Task goal: The lines to retype are the one with "unfold proc_delete. change (p_pid q)" and all that follow it to the end of the entries below; copy them exactly and nothing else.

Listed records:
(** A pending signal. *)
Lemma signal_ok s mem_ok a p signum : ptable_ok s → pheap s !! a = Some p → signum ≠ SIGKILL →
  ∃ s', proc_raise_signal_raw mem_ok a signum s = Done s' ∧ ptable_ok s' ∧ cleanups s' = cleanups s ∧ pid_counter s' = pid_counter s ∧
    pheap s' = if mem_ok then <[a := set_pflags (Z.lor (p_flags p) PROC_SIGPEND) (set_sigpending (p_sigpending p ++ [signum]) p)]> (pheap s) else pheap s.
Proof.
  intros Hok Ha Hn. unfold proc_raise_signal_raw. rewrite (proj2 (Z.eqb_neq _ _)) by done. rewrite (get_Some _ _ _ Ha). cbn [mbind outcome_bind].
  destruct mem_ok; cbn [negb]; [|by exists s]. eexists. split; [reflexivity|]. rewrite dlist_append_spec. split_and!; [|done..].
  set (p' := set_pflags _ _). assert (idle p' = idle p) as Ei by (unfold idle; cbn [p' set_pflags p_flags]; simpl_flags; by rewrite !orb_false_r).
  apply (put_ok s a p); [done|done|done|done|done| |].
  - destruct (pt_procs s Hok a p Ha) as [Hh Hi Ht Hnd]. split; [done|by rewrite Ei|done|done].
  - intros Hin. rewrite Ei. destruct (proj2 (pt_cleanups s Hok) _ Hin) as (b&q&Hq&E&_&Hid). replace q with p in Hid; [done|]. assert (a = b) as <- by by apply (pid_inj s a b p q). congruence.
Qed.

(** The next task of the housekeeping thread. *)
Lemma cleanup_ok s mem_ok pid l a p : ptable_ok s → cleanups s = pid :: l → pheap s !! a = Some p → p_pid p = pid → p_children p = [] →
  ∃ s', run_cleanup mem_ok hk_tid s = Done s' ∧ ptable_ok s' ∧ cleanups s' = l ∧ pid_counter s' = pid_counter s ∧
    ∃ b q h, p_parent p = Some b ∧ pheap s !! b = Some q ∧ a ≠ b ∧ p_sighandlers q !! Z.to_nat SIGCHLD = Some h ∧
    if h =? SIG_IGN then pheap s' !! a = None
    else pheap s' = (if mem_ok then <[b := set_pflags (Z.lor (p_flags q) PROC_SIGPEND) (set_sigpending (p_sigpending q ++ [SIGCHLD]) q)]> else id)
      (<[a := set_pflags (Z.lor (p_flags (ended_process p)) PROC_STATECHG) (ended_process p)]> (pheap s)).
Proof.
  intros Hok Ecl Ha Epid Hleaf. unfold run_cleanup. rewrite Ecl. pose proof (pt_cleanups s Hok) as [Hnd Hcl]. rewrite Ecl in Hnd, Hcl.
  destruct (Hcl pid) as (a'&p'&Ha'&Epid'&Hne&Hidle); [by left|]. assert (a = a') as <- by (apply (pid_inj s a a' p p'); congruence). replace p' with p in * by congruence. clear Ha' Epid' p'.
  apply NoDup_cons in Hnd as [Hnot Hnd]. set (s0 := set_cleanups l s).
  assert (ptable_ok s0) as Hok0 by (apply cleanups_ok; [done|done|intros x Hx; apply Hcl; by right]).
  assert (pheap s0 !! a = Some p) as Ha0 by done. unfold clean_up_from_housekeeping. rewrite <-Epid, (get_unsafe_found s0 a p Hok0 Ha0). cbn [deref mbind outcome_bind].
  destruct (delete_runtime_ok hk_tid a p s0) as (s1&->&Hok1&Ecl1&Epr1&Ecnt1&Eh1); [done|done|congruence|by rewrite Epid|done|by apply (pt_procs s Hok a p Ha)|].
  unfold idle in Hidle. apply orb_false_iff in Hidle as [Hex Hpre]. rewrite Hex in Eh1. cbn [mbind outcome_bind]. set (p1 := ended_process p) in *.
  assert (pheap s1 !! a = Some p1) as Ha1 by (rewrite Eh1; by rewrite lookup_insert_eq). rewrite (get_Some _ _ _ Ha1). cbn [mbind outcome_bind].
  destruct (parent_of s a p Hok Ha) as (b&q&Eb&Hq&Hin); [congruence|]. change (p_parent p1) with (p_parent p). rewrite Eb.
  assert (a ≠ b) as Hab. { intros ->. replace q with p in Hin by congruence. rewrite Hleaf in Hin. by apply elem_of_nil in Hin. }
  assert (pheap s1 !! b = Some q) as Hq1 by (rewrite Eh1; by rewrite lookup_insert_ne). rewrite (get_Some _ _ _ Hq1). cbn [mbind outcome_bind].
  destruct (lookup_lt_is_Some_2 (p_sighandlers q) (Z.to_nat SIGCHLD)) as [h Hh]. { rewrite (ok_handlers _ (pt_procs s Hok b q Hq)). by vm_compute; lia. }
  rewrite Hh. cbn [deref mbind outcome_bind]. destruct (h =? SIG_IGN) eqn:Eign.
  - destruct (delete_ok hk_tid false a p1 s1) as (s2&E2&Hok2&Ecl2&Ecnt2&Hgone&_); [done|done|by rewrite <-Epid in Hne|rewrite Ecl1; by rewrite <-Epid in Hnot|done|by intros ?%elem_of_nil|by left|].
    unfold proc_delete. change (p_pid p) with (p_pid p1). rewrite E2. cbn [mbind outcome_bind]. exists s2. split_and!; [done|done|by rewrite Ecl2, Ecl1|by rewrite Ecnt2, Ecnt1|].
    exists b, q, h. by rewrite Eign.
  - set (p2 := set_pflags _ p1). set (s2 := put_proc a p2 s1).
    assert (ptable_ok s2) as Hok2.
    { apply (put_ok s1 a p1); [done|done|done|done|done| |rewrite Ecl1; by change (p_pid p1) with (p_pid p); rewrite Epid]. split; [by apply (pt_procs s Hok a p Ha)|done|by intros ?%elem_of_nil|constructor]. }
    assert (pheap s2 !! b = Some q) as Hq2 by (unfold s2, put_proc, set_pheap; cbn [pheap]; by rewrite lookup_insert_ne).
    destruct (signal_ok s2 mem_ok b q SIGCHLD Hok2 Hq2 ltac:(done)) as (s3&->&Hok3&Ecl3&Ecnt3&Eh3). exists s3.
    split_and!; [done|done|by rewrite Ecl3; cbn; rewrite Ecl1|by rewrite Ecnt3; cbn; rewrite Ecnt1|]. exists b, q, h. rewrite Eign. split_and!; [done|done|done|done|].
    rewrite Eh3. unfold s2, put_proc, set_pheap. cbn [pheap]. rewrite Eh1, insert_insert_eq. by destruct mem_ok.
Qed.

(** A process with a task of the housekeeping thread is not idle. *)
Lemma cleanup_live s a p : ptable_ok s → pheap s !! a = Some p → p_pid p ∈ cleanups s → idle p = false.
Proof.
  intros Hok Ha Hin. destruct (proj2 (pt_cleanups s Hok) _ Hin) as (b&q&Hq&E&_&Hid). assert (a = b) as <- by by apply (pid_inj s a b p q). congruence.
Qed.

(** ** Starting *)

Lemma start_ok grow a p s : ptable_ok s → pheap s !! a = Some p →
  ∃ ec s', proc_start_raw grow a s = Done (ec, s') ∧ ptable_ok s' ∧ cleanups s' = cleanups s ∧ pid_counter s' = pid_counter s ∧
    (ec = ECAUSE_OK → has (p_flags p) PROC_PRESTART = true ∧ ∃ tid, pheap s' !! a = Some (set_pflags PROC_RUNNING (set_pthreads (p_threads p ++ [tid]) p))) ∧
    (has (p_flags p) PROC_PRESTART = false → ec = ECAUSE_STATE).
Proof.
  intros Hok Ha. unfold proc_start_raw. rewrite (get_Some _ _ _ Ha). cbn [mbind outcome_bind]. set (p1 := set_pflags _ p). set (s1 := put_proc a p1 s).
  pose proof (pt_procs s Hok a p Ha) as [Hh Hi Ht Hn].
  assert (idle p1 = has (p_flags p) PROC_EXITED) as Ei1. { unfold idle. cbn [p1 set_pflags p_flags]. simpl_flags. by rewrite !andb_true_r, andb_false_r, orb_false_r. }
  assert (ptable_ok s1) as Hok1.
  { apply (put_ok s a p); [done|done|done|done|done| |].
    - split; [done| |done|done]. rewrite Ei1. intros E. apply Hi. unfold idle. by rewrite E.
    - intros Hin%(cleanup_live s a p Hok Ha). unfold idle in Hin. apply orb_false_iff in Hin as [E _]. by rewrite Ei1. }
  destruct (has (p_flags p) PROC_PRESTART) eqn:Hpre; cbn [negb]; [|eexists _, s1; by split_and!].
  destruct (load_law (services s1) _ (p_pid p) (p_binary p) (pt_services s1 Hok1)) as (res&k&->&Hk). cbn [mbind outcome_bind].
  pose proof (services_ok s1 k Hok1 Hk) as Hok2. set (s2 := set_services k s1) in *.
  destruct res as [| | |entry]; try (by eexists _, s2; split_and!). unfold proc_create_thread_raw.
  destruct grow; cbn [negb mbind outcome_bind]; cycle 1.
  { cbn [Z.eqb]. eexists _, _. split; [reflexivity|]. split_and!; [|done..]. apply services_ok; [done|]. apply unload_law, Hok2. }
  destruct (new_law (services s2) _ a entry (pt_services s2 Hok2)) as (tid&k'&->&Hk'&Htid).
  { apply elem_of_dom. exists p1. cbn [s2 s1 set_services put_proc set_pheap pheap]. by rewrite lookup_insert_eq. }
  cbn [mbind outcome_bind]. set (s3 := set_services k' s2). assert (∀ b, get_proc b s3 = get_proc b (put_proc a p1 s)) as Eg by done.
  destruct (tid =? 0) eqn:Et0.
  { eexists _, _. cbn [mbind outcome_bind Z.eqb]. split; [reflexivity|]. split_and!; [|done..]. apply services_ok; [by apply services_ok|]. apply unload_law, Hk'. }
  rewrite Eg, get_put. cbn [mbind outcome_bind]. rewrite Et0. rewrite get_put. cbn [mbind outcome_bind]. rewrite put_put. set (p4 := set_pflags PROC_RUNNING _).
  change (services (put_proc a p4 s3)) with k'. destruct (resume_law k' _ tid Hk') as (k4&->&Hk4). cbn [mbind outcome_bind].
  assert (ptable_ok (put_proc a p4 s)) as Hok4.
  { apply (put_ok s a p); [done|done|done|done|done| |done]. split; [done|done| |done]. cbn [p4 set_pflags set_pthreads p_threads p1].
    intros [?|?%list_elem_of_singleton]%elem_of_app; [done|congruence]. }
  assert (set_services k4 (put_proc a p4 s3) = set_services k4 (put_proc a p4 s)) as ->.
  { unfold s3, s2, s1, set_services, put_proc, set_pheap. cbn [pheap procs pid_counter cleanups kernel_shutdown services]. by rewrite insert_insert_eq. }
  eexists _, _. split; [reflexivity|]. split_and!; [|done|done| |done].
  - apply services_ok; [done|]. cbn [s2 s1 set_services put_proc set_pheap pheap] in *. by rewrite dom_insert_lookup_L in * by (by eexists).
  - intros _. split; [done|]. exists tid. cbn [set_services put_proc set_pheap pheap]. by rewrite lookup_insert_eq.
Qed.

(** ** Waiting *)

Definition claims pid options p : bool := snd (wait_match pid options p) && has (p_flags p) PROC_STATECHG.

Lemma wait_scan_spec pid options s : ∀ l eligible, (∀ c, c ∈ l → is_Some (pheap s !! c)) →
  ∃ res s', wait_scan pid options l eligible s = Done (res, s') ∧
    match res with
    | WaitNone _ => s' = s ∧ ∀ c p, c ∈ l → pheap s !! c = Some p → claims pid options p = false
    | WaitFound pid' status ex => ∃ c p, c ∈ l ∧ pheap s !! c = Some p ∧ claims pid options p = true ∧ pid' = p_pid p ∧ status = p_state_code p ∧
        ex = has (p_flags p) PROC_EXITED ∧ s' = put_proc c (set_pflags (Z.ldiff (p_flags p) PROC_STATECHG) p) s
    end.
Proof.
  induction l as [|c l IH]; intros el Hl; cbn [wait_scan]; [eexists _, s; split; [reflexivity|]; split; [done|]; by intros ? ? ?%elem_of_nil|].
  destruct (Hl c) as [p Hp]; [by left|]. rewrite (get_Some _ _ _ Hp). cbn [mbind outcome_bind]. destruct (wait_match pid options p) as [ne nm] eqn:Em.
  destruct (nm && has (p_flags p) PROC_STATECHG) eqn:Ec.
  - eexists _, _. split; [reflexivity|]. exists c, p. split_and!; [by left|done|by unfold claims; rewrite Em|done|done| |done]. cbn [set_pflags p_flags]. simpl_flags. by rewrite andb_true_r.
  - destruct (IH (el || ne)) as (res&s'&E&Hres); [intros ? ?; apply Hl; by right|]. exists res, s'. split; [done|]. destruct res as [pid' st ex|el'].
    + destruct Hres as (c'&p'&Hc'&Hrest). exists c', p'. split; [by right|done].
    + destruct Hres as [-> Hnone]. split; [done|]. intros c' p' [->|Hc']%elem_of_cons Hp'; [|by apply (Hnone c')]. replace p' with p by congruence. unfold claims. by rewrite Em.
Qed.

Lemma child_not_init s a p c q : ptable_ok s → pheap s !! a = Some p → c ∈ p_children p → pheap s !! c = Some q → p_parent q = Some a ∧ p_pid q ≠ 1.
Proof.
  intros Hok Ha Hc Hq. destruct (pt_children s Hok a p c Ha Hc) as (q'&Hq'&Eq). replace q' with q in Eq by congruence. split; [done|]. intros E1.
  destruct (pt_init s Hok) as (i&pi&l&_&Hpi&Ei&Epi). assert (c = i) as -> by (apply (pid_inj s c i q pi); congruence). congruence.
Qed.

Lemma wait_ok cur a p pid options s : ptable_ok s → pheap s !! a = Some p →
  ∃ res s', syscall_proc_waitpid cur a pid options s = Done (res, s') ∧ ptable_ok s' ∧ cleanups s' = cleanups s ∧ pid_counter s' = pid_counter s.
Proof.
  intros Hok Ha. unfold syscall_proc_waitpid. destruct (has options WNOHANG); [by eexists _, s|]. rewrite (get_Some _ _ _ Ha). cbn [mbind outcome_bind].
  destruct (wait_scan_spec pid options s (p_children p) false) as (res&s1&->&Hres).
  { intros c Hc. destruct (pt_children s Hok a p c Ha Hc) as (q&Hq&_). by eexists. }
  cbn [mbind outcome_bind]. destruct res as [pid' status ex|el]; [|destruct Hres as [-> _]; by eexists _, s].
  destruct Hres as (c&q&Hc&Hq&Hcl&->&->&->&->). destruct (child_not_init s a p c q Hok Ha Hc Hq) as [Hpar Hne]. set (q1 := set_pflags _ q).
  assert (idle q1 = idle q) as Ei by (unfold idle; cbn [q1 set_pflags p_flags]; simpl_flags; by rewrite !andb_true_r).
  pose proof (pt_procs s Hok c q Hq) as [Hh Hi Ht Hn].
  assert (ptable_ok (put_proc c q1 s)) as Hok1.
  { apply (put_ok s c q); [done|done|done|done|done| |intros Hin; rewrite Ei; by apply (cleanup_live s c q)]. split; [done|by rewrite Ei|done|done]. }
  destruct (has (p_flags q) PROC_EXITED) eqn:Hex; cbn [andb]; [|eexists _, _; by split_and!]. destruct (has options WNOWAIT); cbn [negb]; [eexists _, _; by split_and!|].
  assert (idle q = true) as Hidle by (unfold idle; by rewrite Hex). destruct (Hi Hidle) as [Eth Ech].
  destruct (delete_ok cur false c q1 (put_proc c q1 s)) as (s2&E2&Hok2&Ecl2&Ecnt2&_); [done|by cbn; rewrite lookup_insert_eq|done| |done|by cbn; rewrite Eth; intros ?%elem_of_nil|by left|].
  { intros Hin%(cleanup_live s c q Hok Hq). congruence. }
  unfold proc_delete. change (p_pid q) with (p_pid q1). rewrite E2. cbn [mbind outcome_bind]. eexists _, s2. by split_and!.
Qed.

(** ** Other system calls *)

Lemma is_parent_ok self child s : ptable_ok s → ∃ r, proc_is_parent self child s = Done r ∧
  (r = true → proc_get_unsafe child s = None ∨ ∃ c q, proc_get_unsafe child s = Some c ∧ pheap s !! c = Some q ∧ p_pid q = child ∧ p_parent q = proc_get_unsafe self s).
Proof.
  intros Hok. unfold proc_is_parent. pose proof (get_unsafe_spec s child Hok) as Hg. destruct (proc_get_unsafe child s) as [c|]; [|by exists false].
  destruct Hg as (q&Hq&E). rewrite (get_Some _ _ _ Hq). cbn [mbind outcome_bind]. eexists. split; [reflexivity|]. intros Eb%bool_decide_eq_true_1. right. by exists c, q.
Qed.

Task solution:
  unfold proc_delete. change (p_pid q) with (p_pid q1). rewrite E2. cbn [mbind outcome_bind]. eexists _, s2. by split_and!.
Qed.

(** ** Other system calls *)

Lemma is_parent_ok self child s : ptable_ok s → ∃ r, proc_is_parent self child s = Done r ∧
  (r = true → proc_get_unsafe child s = None ∨ ∃ c q, proc_get_unsafe child s = Some c ∧ pheap s !! c = Some q ∧ p_pid q = child ∧ p_parent q = proc_get_unsafe self s).
Proof.
  intros Hok. unfold proc_is_parent. pose proof (get_unsafe_spec s child Hok) as Hg. destruct (proc_get_unsafe child s) as [c|]; [|by exists false].
  destruct Hg as (q&Hq&E). rewrite (get_Some _ _ _ Hq). cbn [mbind outcome_bind]. eexists. split; [reflexivity|]. intros Eb%bool_decide_eq_true_1. right. by exists c, q.
Qed.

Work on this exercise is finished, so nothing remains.